Am Äußeren machen sich einige bemerkenswerte Einzelteile bemerkbar, wie die Ecksteine der Giebelwände oder die Spitze des Apsidendachs, welches noch seine alte spätmittelalterliche Eindeckung in Mönch und Nonne bewahrt hat.
Diese Spitze ist aus Stein und endet in einem steinernen Knopf, über welchem eine durchbrochene Steinplatte eine Öffnung im Giebel des Altarraums verschließt. Der Knopf tritt natürlich nur halbrund vor die Giebelwand. Die Steinplatte ist quadratisch und zeigt ein diagonal gestelltes Kreuz. Dieser Knopf und die Steinplatte geben dem doch sonst so schmuckarmen Gebäude eine sehr reizvolle Wirkung. Aus allen diesen Profilen und Formen geht hervor, daß sie in spätromanischer Zeit gemeißelt worden sind. Die Schmucklosigkeit und die hohen schmalen Fenster lassen deutlich erkennen warum diese Bauform auch als Wehrkirche bezeichnet wird: das Kirchengebäude diente in kriegsreichen Zeiten oft als Schutzraum für die Bewohner des Ortes.
Die Thalheimer Kirche hat sich diese Merkmale der romanischen Epoche wie kaum eine andere im Kreis Bitterfeld erhalten. Nur wenige Umbauten veränderten ihr Aussehen. In den Jahren 1891/ 92 gab es den größten Umbau: die Eingänge an der Nord- und Südseite der Kirche wurden zugemauert und durch den Turm nach Westen verlegt. Über diesem Portal finden die Besucher seither den Spruch:
"Hier ist nichts anderes denn Gottes Haus, hier ist die Pforte des Himmels" aus dem 1. Buch Mose.
Der Turm beherbergt zwei historische Bronzeglocken von 1617 (Dm. 77 cm/ 280 kg) und 1679 (Dm. 94 cm/ 600 kg), die reich verziert sind. Im März 2001 bekamen beide Glocken neue Joche und Klöppel.
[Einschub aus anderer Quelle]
(** The loop of [span]: [pos] is where [s] starts, [last] the end of the last
    digit. *)
Fixpoint span_loop (b : Z) (s : str) (pos last : Z) : Z * Z :=
  match s with
  | [] => (pos, last)
  | c :: s =>
      if decide (c = "_"%char ∧ last = pos) then span_loop b s (pos + 1) last
      else match int_digit b c with
           | Some _ => span_loop b s (pos + 1) (pos + 1)
           | None => (pos, last)
           end
  end.

(** The length of the sign. *)
Definition span_sign (s : str) (is_signed : bool) : Z :=
  match s with
  | c :: _ => if decide ((is_signed = true ∧ c = "-"%char) ∨ c = "+"%char) then 1 else 0
  | [] => 0
  end.

(** The length of the base prefix of [r], and the base. *)
Definition span_base (r : str) (b : Z) : Z * Z :=
  let zero := bool_decide (head r = Some "0"%char) in
  let x := head (tail r) in
  if decide ((b = 0 ∨ b = 16) ∧ (2 < length r)%nat ∧ zero ∧ (x = Some "x"%char ∨ x = Some "X"%char)) then (2, 16)
  else if decide (b = 0 ∧ (2 < length r)%nat ∧ zero ∧ (x = Some "b"%char ∨ x = Some "B"%char)) then (2, 2)
  else (0, if decide (b = 0) then (if zero then 8 else 10) else b).

(** The length of the number at the start of [s], and its base. *)
Definition IntArg_span (s : str) (is_signed : bool) (b : Z) : Z * Z :=
  let k := span_sign s is_signed in
  let '(l, b) := span_base (drop (Z.to_nat k) s) b in
  let first := k + l in
  let '(pos, last) := span_loop b (drop (Z.to_nat first) s) first (first - 1) in
  (if decide (pos ≠ first) then last else if decide (1 < first) then first - 1 else 0, b).

(** [parse] for four-byte integers.  The limb arithmetic is exact until it
    reports a carry, so the value is written out; characters of the span that
    are not digits (sign, prefix, underscores) are skipped. *)
Definition IntArg_value (b : Z) (s : str) : Z :=
  fold_left (λ v c,
    match (if decide (48 ≤ code c ≤ 57) then Some (code c - 48) else int_digit b c) with
    | Some d => v * b + d
    | None => v
    end) s 0.

Definition IntArg_parse (s : str) (is_signed : bool) : option (Z * Z) :=
  let '(n, b) := IntArg_span s is_signed 0 in
  if decide (n = 0) then None
  else
    let v := IntArg_value b (take (Z.to_nat n) s) in
    let negative := is_signed && bool_decide (head s = Some "-"%char) in
    Some (n,
      if negative then - Z.min v (2 ^ 31)
      else Z.min v (if is_signed then 2 ^ 31 - 1 else 2 ^ 32 - 1)).

(** [cp_integer] on a whole string; out-of-range numbers are clamped. *)
Definition cp_integer (s : str) (is_signed : bool) : option Z :=
  match IntArg_parse s is_signed with
  | Some (n, v) => if decide (n = Z.of_nat (length s)) then Some v else None
  | None => None
  end.

(** ** Lemmas: plain text *)

(** Characters with no meaning of their own to the scanners. *)
Definition plain (c : ascii) : Prop :=
  33 ≤ code c ≤ 126 ∧ c ∉ ["/"; DQUOTE; "'"; "\"; ","]%char.

Lemma plain_not_space c : plain c → is_space c = false.
Proof. intros [Hc _]. unfold is_space. apply bool_decide_eq_false. lia. Qed.

Lemma plain_no_comment c s : plain c → comment_start (c :: s) = false.
Proof.
  intros [_ Hc]. destruct s; [done|]. apply bool_decide_eq_false. intros [-> _]. set_solver.
Qed.

Lemma substring_app s t : substring (s ++ t) t = s.
Proof. unfold substring. rewrite length_app, Nat.add_sub. apply take_app_length. Qed.

(** The scanners stop at once at plain text. *)
Lemma skip_space_plain c s : plain c → cp_skip_comment_space (c :: s) = c :: s.
Proof.
  intros Hc. unfold cp_skip_comment_space. cbn [length skip_comment_space_loop].
  by rewrite plain_not_space, plain_no_comment.
Qed.

Lemma skip_space_blank s : cp_skip_comment_space (" "%char :: s) = cp_skip_comment_space s.
Proof. done. Qed.

(** A word ends at a space or at the end of the string. *)
Definition word_end (s : str) : Prop := match s with [] => True | c :: _ => c = " "%char end.

Lemma skip_item_word w s : Forall plain w → word_end s → skip_spacevec_item (w ++ s) = s.
Proof.
  intros Hw Hs. unfold skip_spacevec_item. induction Hw as [|c w Hc Hw IH].
  - destruct s as [|d s]; [done|]. simpl in Hs. by subst d.
  - cbn [length app spacevec_item_loop]. pose proof Hc as [_ Hn].
    rewrite !decide_False by (intros ->; set_solver). by rewrite plain_not_space.
Qed.

(** Taking a word off a list of words separated by spaces. *)
Lemma shift_word w s : Forall plain w → w ≠ [] → word_end s →
  cp_shift_spacevec (w ++ s) = (w, cp_skip_comment_space s).
Proof.
  intros Hw Hne Hs. unfold cp_shift_spacevec. assert (cp_skip_comment_space (w ++ s) = w ++ s) as ->.
  { destruct Hw as [|c w Hc Hw]; [done|]. by apply skip_space_plain. }
  by rewrite skip_item_word, substring_app.
Qed.

Lemma shift_nil : cp_shift_spacevec [] = ([], []).
Proof. done. Qed.

(** ** Lemmas: arguments *)

Lemma uncomment_word w s : Forall plain w → (s = [] ∨ head s = Some ","%char) →
  ∀ fuel lft sa, (length (w ++ s) ≤ fuel)%nat →
  uncomment_loop fuel (w ++ s) (lft ++ w ++ s) (w ++ s) sa false = (sa ++ lft ++ w, s).
Proof.
  intros Hw Hs. induction Hw as [|c w Hc Hw IH]; intros fuel lft sa Hf.
  - simpl app. rewrite app_nil_r. destruct Hs as [->|Hs].
    + destruct fuel; cbn [uncomment_loop]; by rewrite substring_app.
    + destruct s as [|d s]; [done|]. injection Hs as ->. destruct fuel; [simpl in Hf; lia|].
      cbn [uncomment_loop]. assert (comment_start (","%char :: s) = false) as -> by (by destruct s).
      change (is_space ","%char) with false. cbn iota. by rewrite decide_True, substring_app.
  - destruct fuel as [|fuel]; [simpl in Hf; lia|]. pose proof Hc as [_ Hn].
    cbn [app uncomment_loop]. rewrite plain_not_space, plain_no_comment by done.
    rewrite !decide_False by (first [intros ->|intros [-> _]]; set_solver).
    specialize (IH fuel (lft ++ [c]) sa). simpl in Hf. rewrite <-!app_assoc in IH. apply IH. lia.
Qed.

Lemma partial_uncomment_word w s : Forall plain w → (s = [] ∨ head s = Some ","%char) →
  partial_uncomment (w ++ s) = (w, s).
Proof.
  intros Hw Hs. unfold partial_uncomment.
  assert (cp_skip_comment_space (w ++ s) = w ++ s) as ->.
  { destruct Hw as [|c w Hc Hw]; [|by apply skip_space_plain]. destruct Hs as [->|Hs]; [done|].
    destruct s as [|d s]; [done|]. injection Hs as ->. by destruct s. }
  exact (uncomment_word w s Hw Hs (length (w ++ s)) [] [] (le_n _)).
Qed.

(** Splitting plain arguments joined by commas. *)
Lemma argvec_join items : Forall (Forall plain) items → last items ≠ Some [] →
  cp_argvec (join ","%char items) = items.
Proof.
  unfold cp_argvec. intros Hf Hl. assert (∀ fuel, (length (join ","%char items) ≤ fuel)%nat →
    argvec_loop fuel (join ","%char items) = items) as H; [|by apply H].
  induction Hf as [|w items Hw Hf IH]; intros fuel Hfuel; [by destruct fuel|].
  destruct items as [|w' items].
  - simpl in Hl. cbn [join] in *. destruct w as [|c w]; [done|]. destruct fuel; [simpl in Hfuel; lia|].
    cbn [argvec_loop]. pose proof (partial_uncomment_word (c :: w) [] Hw (or_introl eq_refl)) as Hp.
    rewrite app_nil_r in Hp. rewrite Hp. rewrite decide_True by auto. by destruct fuel.
  - change (join ","%char (w :: w' :: items)) with (w ++ ","%char :: join ","%char (w' :: items)) in *.
    assert (∃ c s, w ++ ","%char :: join ","%char (w' :: items) = c :: s) as (c & s & Hcs)
      by (destruct w; simpl; eauto).
    rewrite length_app in Hfuel. cbn [length] in Hfuel. destruct fuel as [|fuel]; [lia|].
    cbn [argvec_loop]. rewrite Hcs at 1. rewrite partial_uncomment_word by auto.
    rewrite decide_True by auto. cbn [tail app]. rewrite IH; [done|exact Hl|lia].
Qed.

(** ** Lemmas: integers *)

Lemma int_digit_10 c : 48 ≤ code c ≤ 57 → int_digit 10 c = Some (code c - 48).
Proof. intros. unfold int_digit. by rewrite decide_True by lia. Qed.

Lemma span_loop_digits s pos last : Forall (λ c, 48 ≤ code c ≤ 57) s →
  span_loop 10 s pos last = (pos + Z.of_nat (length s), if decide (s = []) then last else pos + Z.of_nat (length s)).
Proof.
  intros Hs. revert pos last. induction Hs as [|c s Hc Hs IH]; intros pos last.
  - simpl. by rewrite Z.add_0_r.
  - cbn [span_loop]. rewrite decide_False by (intros [-> _]; by destruct Hc).
    rewrite int_digit_10, IH by done. rewrite (decide_False (P := c :: s = [])) by done.
    cbn [length]. case_decide; [subst; cbn [length]|]; f_equal; lia.
Qed.

Lemma IntArg_value_scan s v : Forall (λ c, 48 ≤ code c ≤ 57) s →
  fold_left (λ v c,
    match (if decide (48 ≤ code c ≤ 57) then Some (code c - 48) else int_digit 10 c) with
    | Some d => v * 10 + d
    | None => v
    end) s v = (scan_digits 10 v s).1.
Proof.
  intros Hs. revert v. induction Hs as [|c s Hc Hs IH]; intros v; [done|].
  cbn [fold_left scan_digits]. rewrite decide_True, IH by done.
  assert (digit_val 10 c = Some (code c - 48)) as ->; [|done].
  unfold digit_val. rewrite (bool_decide_true (48 ≤ code c ≤ 57)) by done. by rewrite bool_decide_true by lia.
Qed.

(** A positive number is printed without leading zeros. *)
Lemma print_digits_head fuel n acc : 0 < n < 10 ^ Z.of_nat fuel →
  ∃ d s, print_digits fuel n acc = digit d :: s ∧ 1 ≤ d ≤ 9.
Proof.
  revert n acc. induction fuel as [|fuel IH]; intros n acc Hn; [simpl in Hn; lia|].
  cbn [print_digits]. rewrite Nat2Z.inj_succ, Z.pow_succ_r in Hn by lia.
  pose proof (Z.div_mod n 10 ltac:(lia)). pose proof (Z.mod_pos_bound n 10 ltac:(lia)).
  case_decide as Hd; [exists (n mod 10), acc; split; [done|lia]|].
  apply IH. pose proof (Z.div_pos n 10). split; [lia|]. apply Z.div_lt_upper_bound; lia.
Qed.

Lemma code_digit_small d : 0 ≤ d ≤ 9 → code (digit d) = 48 + d.
Proof. intros. unfold digit. rewrite decide_True by lia. apply code_chr. lia. Qed.

Lemma print_d_head n : 0 < n < 2 ^ 31 → ∃ c s, print_d n = c :: s ∧ 49 ≤ code c ≤ 57.
Proof.
  intros Hn. unfold print_d. rewrite decide_False by lia.
  destruct (print_digits_head 10 n []) as (d & s & -> & Hd); [simpl; lia|].
  exists (digit d), s. split; [done|]. rewrite code_digit_small; lia.
Qed.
Am 3. November 2000 wurde in Lauchhammer eine neue dritte Glocke für Thalheim gegossen.
Das Kirchenschiff wirkt durch seine Tonnendecke und seinen zwei Emporen sehr hoch. 1950 wurde an der Südseite die kleine Winterkirche eingerichtet, dazu mußten die Bankreihen geteilt und der Gang in die Mitte gelegt werden.
Der Altarraum hat eine flache Holzkassettendecke. In ihm befindet sich die steinerne Kanzel und der Taufstock aus dem Jahre 1677. Er ist gänzlich aus Holz, achteckig, zweiteilig, tragbar und ist damit eine wahre Rarität. Am oberen Rand des Ständers findet sich die Widmungsaufschrift: "Die hochedelgeborene Frau Anna Helena, geborene von Lüderitz, Witwe von Zanthier hat dieses Werk, wie es ist verfertigen und setzen lassen, Gott zu heiligen Ehren, dieser Kirche zum seligen Gebrauch. Gedenke mir's, mein Gott, zum besten! - 1677". Der Taufstock wurde 1998 von der Dessauer Diplom-Restaurateurin Angela Günther wieder instandgesetzt. In der Apsis befindet sich die Altarmensa mit einer Platte aus rotem Sandstein in der Weihekreuze eingeritzt sind.
Der Altaraufsatz wurde 1692 von dem Maler Simuta gefertigt und von Georg Heinrich von Zanthier gestiftet. Er ist in zwei Teile gegliedert, wobei der untere Teil der ältere ist. Die drei Ölbilder sind auf Holz gemalt und stellen das letzte Abendmahl Jesu mit den 12 Jüngern (unten), die Kreuzigung Jesu (mitte) und Jesu Auferstehung (oben) dar. Die Bilder werden recht und links mit je einem Säulenpaar begrenzt. Links neben dem unteren Bild steht die Figur des Evangelisten Johannes mit seinem Symbol dem Adler und rechts der Evangelist Lukas mit seinem Symbol dem Stier. Auf der linken Seite sind es Ähren und Kornblumen auf der rechten Seite Weintrauben und Weinlaub als Symbole des Abendmahls, die den Altar zieren. Auch der Spruch aus dem 11. Kapitel des 1. Korintherbriefes auf der Predella weist auf das Abendmahl: "Sooft ihr von diesem Brot eßt und von diesem Kelch trinkt sollt ihr des Herrn Todt verkündigen, bis daß er kommt". Der Aufsatz wurde 1998-1999 in den Kirchlichen Werkstätten Erfurt restauriert und zusammen mit dem Taufstock in einem Festgottesdienst zu Christi Himmelfahrt 1999 feierlich wieder ihren Bestimmungen übergeben.